What to produce:
From the listing below, copy only the lines running from the line that contains "transformer of defaulting.go." to the line that contains "NoPanicStandalone: no code of", both included.

Task input:

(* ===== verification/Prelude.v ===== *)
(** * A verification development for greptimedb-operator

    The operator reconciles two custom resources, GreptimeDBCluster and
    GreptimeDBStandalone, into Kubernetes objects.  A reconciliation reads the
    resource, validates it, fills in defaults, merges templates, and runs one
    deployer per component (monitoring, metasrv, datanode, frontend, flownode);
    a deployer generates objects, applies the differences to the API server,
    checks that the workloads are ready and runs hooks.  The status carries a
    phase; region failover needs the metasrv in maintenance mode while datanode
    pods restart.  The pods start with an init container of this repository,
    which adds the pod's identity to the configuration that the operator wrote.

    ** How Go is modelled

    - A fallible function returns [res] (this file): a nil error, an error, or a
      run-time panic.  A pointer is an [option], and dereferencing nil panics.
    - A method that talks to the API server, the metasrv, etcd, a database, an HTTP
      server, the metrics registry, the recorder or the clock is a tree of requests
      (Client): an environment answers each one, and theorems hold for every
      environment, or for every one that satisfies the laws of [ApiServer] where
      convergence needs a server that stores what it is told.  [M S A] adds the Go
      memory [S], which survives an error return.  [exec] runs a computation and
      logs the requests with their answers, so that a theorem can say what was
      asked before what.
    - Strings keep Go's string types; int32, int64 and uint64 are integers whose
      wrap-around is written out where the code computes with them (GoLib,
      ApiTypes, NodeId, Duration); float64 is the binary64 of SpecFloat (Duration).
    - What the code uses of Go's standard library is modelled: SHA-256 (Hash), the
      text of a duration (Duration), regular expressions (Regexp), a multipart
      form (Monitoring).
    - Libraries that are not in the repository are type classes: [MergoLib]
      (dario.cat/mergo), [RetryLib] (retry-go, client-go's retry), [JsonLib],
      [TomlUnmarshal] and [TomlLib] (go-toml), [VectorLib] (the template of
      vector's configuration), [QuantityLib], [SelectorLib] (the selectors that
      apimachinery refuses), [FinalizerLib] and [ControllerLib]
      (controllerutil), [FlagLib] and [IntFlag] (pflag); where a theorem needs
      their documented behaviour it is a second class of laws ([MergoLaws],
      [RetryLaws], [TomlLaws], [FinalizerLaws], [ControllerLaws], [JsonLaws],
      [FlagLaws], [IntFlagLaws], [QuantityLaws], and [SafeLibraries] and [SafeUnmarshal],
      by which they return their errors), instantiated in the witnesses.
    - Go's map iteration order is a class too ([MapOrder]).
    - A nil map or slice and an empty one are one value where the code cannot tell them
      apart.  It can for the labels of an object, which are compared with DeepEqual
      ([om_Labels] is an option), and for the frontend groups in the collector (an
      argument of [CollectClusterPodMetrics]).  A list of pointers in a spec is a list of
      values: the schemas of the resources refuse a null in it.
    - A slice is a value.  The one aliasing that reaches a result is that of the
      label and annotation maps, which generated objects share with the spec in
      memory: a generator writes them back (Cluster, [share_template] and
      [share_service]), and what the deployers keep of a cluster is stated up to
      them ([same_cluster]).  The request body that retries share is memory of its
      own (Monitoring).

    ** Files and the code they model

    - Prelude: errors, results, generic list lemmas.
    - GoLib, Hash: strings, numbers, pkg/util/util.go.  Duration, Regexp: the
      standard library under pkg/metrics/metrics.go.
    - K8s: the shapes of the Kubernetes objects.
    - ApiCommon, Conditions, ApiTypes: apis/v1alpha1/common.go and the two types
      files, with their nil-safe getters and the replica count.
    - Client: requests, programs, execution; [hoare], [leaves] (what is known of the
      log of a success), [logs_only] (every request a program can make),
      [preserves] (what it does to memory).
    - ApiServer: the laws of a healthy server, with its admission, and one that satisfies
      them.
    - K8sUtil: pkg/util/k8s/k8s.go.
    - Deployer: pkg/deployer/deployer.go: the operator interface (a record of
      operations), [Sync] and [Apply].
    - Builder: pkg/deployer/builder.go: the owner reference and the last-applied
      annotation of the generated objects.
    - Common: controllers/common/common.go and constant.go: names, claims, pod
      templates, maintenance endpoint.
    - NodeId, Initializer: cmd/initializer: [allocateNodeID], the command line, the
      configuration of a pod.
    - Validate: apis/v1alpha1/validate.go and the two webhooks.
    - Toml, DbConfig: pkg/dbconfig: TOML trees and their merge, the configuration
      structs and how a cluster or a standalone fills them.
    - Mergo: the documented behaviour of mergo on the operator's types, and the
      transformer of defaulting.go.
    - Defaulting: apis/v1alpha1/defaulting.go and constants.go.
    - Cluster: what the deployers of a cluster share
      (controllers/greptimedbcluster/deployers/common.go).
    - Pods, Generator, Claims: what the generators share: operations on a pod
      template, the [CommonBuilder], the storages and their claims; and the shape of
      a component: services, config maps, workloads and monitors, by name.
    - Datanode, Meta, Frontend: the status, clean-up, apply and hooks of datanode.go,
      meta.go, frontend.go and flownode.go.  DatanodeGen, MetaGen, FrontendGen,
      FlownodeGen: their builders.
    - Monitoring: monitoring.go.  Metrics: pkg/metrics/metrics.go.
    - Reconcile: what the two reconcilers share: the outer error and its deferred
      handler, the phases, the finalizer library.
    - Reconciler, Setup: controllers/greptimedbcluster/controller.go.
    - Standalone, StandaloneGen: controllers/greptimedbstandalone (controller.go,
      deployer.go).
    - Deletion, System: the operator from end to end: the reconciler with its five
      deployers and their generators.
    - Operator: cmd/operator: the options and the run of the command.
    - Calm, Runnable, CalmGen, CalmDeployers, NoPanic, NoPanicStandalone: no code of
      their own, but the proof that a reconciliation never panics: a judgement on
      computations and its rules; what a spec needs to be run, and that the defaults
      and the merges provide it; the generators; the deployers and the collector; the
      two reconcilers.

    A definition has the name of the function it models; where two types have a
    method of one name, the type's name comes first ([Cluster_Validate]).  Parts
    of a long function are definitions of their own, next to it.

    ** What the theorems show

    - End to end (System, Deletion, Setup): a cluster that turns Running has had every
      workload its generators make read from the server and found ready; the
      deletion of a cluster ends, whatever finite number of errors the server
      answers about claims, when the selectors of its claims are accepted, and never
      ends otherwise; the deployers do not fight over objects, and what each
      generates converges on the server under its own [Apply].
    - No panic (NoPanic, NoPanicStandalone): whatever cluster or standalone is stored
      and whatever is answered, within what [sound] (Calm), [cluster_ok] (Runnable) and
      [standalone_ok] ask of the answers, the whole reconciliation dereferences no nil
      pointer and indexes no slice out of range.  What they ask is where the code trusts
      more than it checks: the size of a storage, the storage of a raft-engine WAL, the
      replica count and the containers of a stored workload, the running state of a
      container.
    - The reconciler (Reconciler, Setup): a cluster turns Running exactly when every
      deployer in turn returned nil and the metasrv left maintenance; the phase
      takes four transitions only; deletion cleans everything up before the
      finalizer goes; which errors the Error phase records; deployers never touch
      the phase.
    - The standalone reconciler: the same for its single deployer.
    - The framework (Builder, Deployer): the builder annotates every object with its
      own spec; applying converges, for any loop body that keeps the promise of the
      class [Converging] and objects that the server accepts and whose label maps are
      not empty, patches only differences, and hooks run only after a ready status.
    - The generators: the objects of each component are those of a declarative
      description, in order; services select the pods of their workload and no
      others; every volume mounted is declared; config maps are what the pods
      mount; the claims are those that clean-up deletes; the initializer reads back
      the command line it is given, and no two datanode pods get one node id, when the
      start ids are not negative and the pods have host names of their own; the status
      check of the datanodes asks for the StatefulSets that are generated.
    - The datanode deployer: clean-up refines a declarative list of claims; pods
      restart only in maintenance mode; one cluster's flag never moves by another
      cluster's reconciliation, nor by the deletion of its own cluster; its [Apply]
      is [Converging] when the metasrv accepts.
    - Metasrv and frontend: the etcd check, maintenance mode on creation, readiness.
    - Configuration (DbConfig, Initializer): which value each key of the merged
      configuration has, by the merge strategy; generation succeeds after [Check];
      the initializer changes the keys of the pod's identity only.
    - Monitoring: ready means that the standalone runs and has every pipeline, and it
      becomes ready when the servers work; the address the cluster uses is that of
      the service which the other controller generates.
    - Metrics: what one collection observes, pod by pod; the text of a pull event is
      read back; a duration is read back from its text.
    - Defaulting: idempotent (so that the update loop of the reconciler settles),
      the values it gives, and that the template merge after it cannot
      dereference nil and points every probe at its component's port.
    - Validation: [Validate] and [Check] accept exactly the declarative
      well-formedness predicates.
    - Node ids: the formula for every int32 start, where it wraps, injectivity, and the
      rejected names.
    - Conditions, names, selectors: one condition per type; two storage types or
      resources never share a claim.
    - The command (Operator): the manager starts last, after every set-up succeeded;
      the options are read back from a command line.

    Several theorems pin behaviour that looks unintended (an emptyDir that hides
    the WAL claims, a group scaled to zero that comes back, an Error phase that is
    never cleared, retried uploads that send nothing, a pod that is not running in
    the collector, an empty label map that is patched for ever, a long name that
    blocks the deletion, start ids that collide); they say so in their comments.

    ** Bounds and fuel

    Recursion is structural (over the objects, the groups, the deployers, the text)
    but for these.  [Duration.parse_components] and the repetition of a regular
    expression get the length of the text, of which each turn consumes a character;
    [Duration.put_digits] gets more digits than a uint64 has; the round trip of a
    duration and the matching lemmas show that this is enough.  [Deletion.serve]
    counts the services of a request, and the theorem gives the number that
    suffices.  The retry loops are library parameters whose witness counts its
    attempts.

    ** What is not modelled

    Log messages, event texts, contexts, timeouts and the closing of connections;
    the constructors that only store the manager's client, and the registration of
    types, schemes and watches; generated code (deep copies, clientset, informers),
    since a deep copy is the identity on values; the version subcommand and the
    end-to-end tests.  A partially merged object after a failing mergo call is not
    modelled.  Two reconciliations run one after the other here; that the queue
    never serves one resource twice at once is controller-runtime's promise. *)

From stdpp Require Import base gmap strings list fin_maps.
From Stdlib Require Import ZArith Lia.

Result for this task:
      transformer of defaulting.go.
    - Defaulting: apis/v1alpha1/defaulting.go and constants.go.
    - Cluster: what the deployers of a cluster share
      (controllers/greptimedbcluster/deployers/common.go).
    - Pods, Generator, Claims: what the generators share: operations on a pod
      template, the [CommonBuilder], the storages and their claims; and the shape of
      a component: services, config maps, workloads and monitors, by name.
    - Datanode, Meta, Frontend: the status, clean-up, apply and hooks of datanode.go,
      meta.go, frontend.go and flownode.go.  DatanodeGen, MetaGen, FrontendGen,
      FlownodeGen: their builders.
    - Monitoring: monitoring.go.  Metrics: pkg/metrics/metrics.go.
    - Reconcile: what the two reconcilers share: the outer error and its deferred
      handler, the phases, the finalizer library.
    - Reconciler, Setup: controllers/greptimedbcluster/controller.go.
    - Standalone, StandaloneGen: controllers/greptimedbstandalone (controller.go,
      deployer.go).
    - Deletion, System: the operator from end to end: the reconciler with its five
      deployers and their generators.
    - Operator: cmd/operator: the options and the run of the command.
    - Calm, Runnable, CalmGen, CalmDeployers, NoPanic, NoPanicStandalone: no code of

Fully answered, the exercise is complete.